PHOENIX – Gov. Doug Ducey’s hotline for red tape tips is gaining more complaints than suggestions.
Ducey promised to eliminate 500 regulations “that are standing in the way of job growth” by the end of the year, so he took his challenge to the people – or rather, the Internet. The governor set up Red Tape, an online service to crowd source recommendations from Arizona citizens on which regulations should be eliminated.
In the first weeks of the program, the most commonly complained about issues were taxes and different water-use regulations, particularly how they effect the rural areas of the state. This doesn’t represent the wants of the state as a whole, though: only a couple dozen Arizonans recommended anything at all.

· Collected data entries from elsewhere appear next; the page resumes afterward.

(** ** The operations list, from registration to search *)





(** ** Registration: failures *)

(** X1.  [add_server] fails before it touches the store when the embedding of
    the description fails.  A provider response whose status is not 200 makes
    it raise [Failed to generate embedding: ] followed by the response's
    message; a response of status 200 that carries no embedding makes it raise
    the [IndexError] of [embeddings[0]]; an exception of the provider itself
    goes through unchanged.  In all three cases the provider was called once,
    with the description, the store was not called, and the collection is what
    it was. *)
Theorem add_server_embedding_failure env name desc endpoint t w :
  (forall rsp,
      TextEmbedding_call env (log w) desc = Return rsp ->
      status_code rsp <> 200 ->
      add_server env name desc endpoint t w
        = (Raise (Exception ("Failed to generate embedding: " +++ message rsp)),
           {| collection := collection w; log := log w ++ [EvEmbed desc] |})) /\
  (forall rsp,
      TextEmbedding_call env (log w) desc = Return rsp ->
      status_code rsp = 200 ->
      output_embeddings rsp = [] ->
      add_server env name desc endpoint t w
        = (Raise (Exception "list index out of range"),
           {| collection := collection w; log := log w ++ [EvEmbed desc] |})) /\
  (forall e,
      TextEmbedding_call env (log w) desc = Raise e ->
      add_server env name desc endpoint t w
        = (Raise e, {| collection := collection w; log := log w ++ [EvEmbed desc] |})).
Proof.
  unfold add_server, _generate_embedding, bind, external, raise, record_event.
  split; [ | split].
  - intros rsp -> Hs. apply Z.eqb_neq in Hs. now rewrite Hs.
  - intros rsp -> Hs He. apply Z.eqb_eq in Hs. now rewrite Hs, He.
  - now intros e ->.
Qed.

Lemma add_server_embedding_failure_witness :
  add_server embedding_down "svc-a" "weather lookup" "http://svc-a/mcp" "[]" empty_world
    = (Raise (Exception "Failed to generate embedding: Service Unavailable"),
       {| collection := []; log := [EvEmbed "weather lookup"] |}) /\
  add_server interrupted_in_embedding "svc-a" "weather lookup" "http://svc-a/mcp" "[]" empty_world
    = (Raise CancelledError, {| collection := []; log := [EvEmbed "weather lookup"] |}).
Proof.
  split.
  - refine (proj1 (add_server_embedding_failure embedding_down "svc-a" "weather lookup"
                     "http://svc-a/mcp" "[]" empty_world) _ eq_refl _).
    discriminate.
  - exact (proj2 (proj2 (add_server_embedding_failure interrupted_in_embedding "svc-a"
                           "weather lookup" "http://svc-a/mcp" "[]" empty_world))
             _ eq_refl).
Defined.

(** X2.  When the description was embedded and the store answers the upsert
    with a falsy response, [add_server] raises [Failed to insert server
    '<name>' into DashVector]; it has called the provider once and the store
    once, with the record built from its four arguments, and the collection
    is what it was. *)
Theorem add_server_write_refused env name desc endpoint t w v w1 :
  _generate_embedding env desc w = (Return v, w1) ->
  insert_response env (log w1)
    {| doc_id := name; doc_vector := v;
       doc_fields := {| f_server_description := desc;
                        f_server_endpoint := endpoint;
                        f_tools := t |} |} = Return false ->
  add_server env name desc endpoint t w
    = (Raise (Exception ("Failed to insert server '" +++ name +++ "' into DashVector")),
       {| collection := collection w;
          log := log w ++ [EvEmbed desc;
                           EvInsert {| doc_id := name; doc_vector := v;
                                       doc_fields := {| f_server_description := desc;
                                                        f_server_endpoint := endpoint;
                                                        f_tools := t |} |}] |}).
Proof.
  intros He Hi. unfold add_server. rewrite (bind_Return _ _ _ _ _ He).
  pose proof (_generate_embedding_log env desc w) as Hl.
  pose proof (_generate_embedding_collection env desc w) as Hc.
  unfold after in Hl, Hc. rewrite He in Hl, Hc. simpl in Hl, Hc.
  unfold bind, collection_insert, raise, record_event. rewrite Hi. simpl.
  now rewrite Hl, Hc, <- app_assoc.
Qed.

Lemma add_server_write_refused_witness :
  add_server store_refuses "svc-a" "weather lookup" "http://svc-a/mcp" "[]" empty_world
    = (Raise (Exception "Failed to insert server 'svc-a' into DashVector"),
       {| collection := [];
          log := [EvEmbed "weather lookup";
                  EvInsert (mkDoc "svc-a" [14]
                              (mkFields "weather lookup" "http://svc-a/mcp" "[]"))] |}).
Proof.
  exact (add_server_write_refused store_refuses "svc-a" "weather lookup" "http://svc-a/mcp"
           "[]" empty_world [14] _ eq_refl eq_refl).
Defined.

(** ** Registration: what a success writes *)

Lemma filter_upsert_other d c other :
  doc_id d <> other ->
  filter (fun x => String.eqb (doc_id x) other) (upsert d c)
  = filter (fun x => String.eqb (doc_id x) other) c.
Proof.
  intros Hd. induction c as [ | y c IH]; simpl.
  - destruct (String.eqb_spec (doc_id d) other); [contradiction | reflexivity].
  - destruct (String.eqb_spec (doc_id y) (doc_id d)) as [E | E]; simpl.
    + destruct (String.eqb_spec (doc_id d) other); [contradiction | ].
      destruct (String.eqb_spec (doc_id y) other); [congruence | reflexivity].
    + now rewrite IH.
Qed.

(** X3.  Whenever [add_server] returns, it has made exactly two calls, the
    embedding of the description and one upsert; the record it upserted holds
    the name as its identity, that embedding as its vector and the
    description, endpoint and tools text it was given, and is in the
    collection afterwards; the records of every other identity are the ones
    that were there before. *)
Theorem add_server_writes_one_record env name desc endpoint t w r w1 :
  add_server env name desc endpoint t w = (Return r, w1) ->
  exists v,
    let doc := {| doc_id := name; doc_vector := v;
                  doc_fields := {| f_server_description := desc;
                                   f_server_endpoint := endpoint;
                                   f_tools := t |} |} in
    _generate_embedding env desc w
      = (Return v, {| collection := collection w; log := log w ++ [EvEmbed desc] |}) /\
    log w1 = log w ++ [EvEmbed desc; EvInsert doc] /\
    In doc (collection w1) /\
    (forall other, other <> name -> records_of other w1 = records_of other w).
Proof.
  intros H. unfold add_server in H.
  pose proof (_generate_embedding_log env desc w) as Hl.
  pose proof (_generate_embedding_collection env desc w) as Hc.
  unfold after in Hl, Hc.
  destruct (_generate_embedding env desc w) as [[v | e] w0] eqn:He.
  - rewrite (bind_Return _ _ _ _ _ He) in H. exists v. simpl in Hl, Hc.
    unfold bind, collection_insert, raise, ret, record_event in H.
    destruct (insert_response env (log w0) _) as [[ | ] | e]; simpl in H;
      try discriminate.
    injection H as _ <-. simpl. rewrite Hl, Hc, <- app_assoc.
    split; [ | split; [reflexivity | split]].
    + destruct w0 as [c0 l0]. simpl in *. now subst.
    + apply upsert_In.
    + intros other Hne. unfold records_of. simpl.
      apply filter_upsert_other. simpl. congruence.
  - rewrite (bind_Raise _ _ _ _ _ He) in H. discriminate.
Qed.

Lemma add_server_writes_one_record_witness :
  exists v,
    let doc := mkDoc "svc-b" v (mkFields "weather lookup" "http://svc-b/mcp" "[]") in
    _generate_embedding all_up "weather lookup" amap_world
      = (Return v, {| collection := collection amap_world;
                      log := [EvEmbed "weather lookup"] |}) /\
    log (after (add_server all_up "svc-b" "weather lookup" "http://svc-b/mcp" "[]") amap_world)
      = [EvEmbed "weather lookup"; EvInsert doc] /\
    In doc (collection (after (add_server all_up "svc-b" "weather lookup"
                                 "http://svc-b/mcp" "[]") amap_world)) /\
    (forall other, other <> "svc-b" ->
       records_of other (after (add_server all_up "svc-b" "weather lookup"
                                  "http://svc-b/mcp" "[]") amap_world)
       = records_of other amap_world).
Proof.
  exact (add_server_writes_one_record all_up "svc-b" "weather lookup" "http://svc-b/mcp" "[]"
           amap_world _ _ eq_refl).
Defined.

(** ** Resolution: every path *)

(** The paths through [get_server_endpoint], by what the probes do. *)
Lemma get_server_endpoint_cases env name w :
  let '(r1, w1) := search_server env name 20 w in
  match r1 with
  | Raise CancelledError => get_server_endpoint env name w = (Raise CancelledError, w1)
  | Raise (Exception _) => get_server_endpoint env name w = (Raise (not_found name), w1)
  | Return rs1 =>
      match find_exact name rs1 with
      | Some endpoint => get_server_endpoint env name w = (Return endpoint, w1)
      | None =>
          let '(r2, w2) := search_server env "" 100 w1 in
          match r2 with
          | Raise CancelledError =>
              get_server_endpoint env name w = (Raise CancelledError, w2)
          | Raise (Exception _) =>
              get_server_endpoint env name w = (Raise (not_found name), w2)
          | Return rs2 =>
              get_server_endpoint env name w
              = (match find_exact name rs2 with
                 | Some endpoint => Return endpoint
                 | None => Raise (not_found name)
                 end, w2)
          end
      end
  end.
Proof.
  destruct (search_server env name 20 w) as [[rs1 | [msg | ]] w1] eqn:H1.
  - destruct (find_exact name rs1) as [endpoint | ] eqn:Hf.
    + now apply get_server_endpoint_narrow_hit with rs1.
    + destruct (search_server env "" 100 w1) as [[rs2 | [msg | ]] w2] eqn:H2.
      * now apply get_server_endpoint_broad with rs1 w1.
      * now apply get_server_endpoint_broad_raises with rs1 w1 msg.
      * unfold get_server_endpoint, bind at 1, try_except.
        now rewrite (bind_Return _ _ _ _ _ H1), Hf, (bind_Raise _ _ _ _ _ H2).
  - now apply get_server_endpoint_narrow_raises with msg.
  - unfold get_server_endpoint, bind at 1, try_except.
    now rewrite (bind_Raise _ _ _ _ _ H1).
Qed.

(** What [get_server_endpoint] leaves in the log: the calls of the narrow
    probe and, after a narrow probe that returned without the name, those of
    the broad one. *)
Lemma get_server_endpoint_events env name w :
  collection (after (get_server_endpoint env name) w) = collection w /\
  exists evs,
    log (after (get_server_endpoint env name) w) = log w ++ EvEmbed name :: evs /\
    (evs = [] \/
     (exists v, evs = [EvQuery v 20]) \/
     (exists v, evs = [EvQuery v 20; EvEmbed ""]) \/
     (exists v v', evs = [EvQuery v 20; EvEmbed ""; EvQuery v' 100])).
Proof.
  pose proof (get_server_endpoint_cases env name w) as H.
  pose proof (search_server_log env name 20 w) as L1.
  pose proof (search_server_Return_log env name 20 w) as R1.
  pose proof (search_server_collection env name 20 w) as C1.
  unfold after in *.
  destruct (search_server env name 20 w) as [r1 w1]. simpl in L1, C1.
  assert (Hone : collection w1 = collection w /\
                 exists evs, log w1 = log w ++ EvEmbed name :: evs /\
                   (evs = [] \/
                    (exists v, evs = [EvQuery v 20]) \/
                    (exists v, evs = [EvQuery v 20; EvEmbed ""]) \/
                    (exists v v', evs = [EvQuery v 20; EvEmbed ""; EvQuery v' 100]))).
  { split; [exact C1 | ]. destruct L1 as [L1 | (v & L1)].
    - exists []. split; [exact L1 | now left].
    - exists [EvQuery v 20]. split; [exact L1 | right; left; now exists v]. }
  destruct r1 as [rs1 | [msg | ]]; try (rewrite H; exact Hone).
  destruct (find_exact name rs1); [rewrite H; exact Hone | ].
  destruct (R1 rs1 w1 eq_refl) as (v & L1').
  pose proof (search_server_log env "" 100 w1) as L2.
  pose proof (search_server_collection env "" 100 w1) as C2.
  unfold after in *.
  destruct (search_server env "" 100 w1) as [r2 w2]. simpl in L2, C2.
  assert (Htwo : collection w2 = collection w /\
                 exists evs, log w2 = log w ++ EvEmbed name :: evs /\
                   (evs = [] \/
                    (exists v, evs = [EvQuery v 20]) \/
                    (exists v, evs = [EvQuery v 20; EvEmbed ""]) \/
                    (exists v v', evs = [EvQuery v 20; EvEmbed ""; EvQuery v' 100]))).
  { split; [congruence | ]. destruct L2 as [L2 | (v' & L2)].
    - exists [EvQuery v 20; EvEmbed ""]. split.
      + rewrite L2, L1', <- app_assoc. reflexivity.
      + right; right; left. now exists v.
    - exists [EvQuery v 20; EvEmbed ""; EvQuery v' 100]. split.
      + rewrite L2, L1', <- app_assoc. reflexivity.
      + right; right; right. now exists v, v'. }
  destruct r2 as [rs2 | [msg | ]]; rewrite H; exact Htwo.
Qed.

Taxes, always the hot button topic in Arizona politics, were hot on the regulation rollback site.
Why? “Taxation is theft,” the entirety of one complaint reads.
Another complaint called for the elimination of the $25 excise tax refund and the $400 tax credit that Arizonans can give to schools or sports organizations.
One tax-related complaint wanted to streamline the system for mobile food vendors. “Just make it easy for mobile food, caterers and mobile product vendors to charge the tax,” one Arizonan complained. “Too much red tape,” she added.
Another common complaint focused on water-use regulations, particularly as it pertains to rural water use.
One complaint called for the 2012 IFC 507.1 regulation by the state fire marshal to be recalled because, as he wrote, “the elimination of this rule for Rural Arizona would allow large lot subdivisions to be developed that in some cases are miles from public or private water lines.”
The man who filed the complaint said recalling this regulation would be “life changing for people who want a rural lifestyle.”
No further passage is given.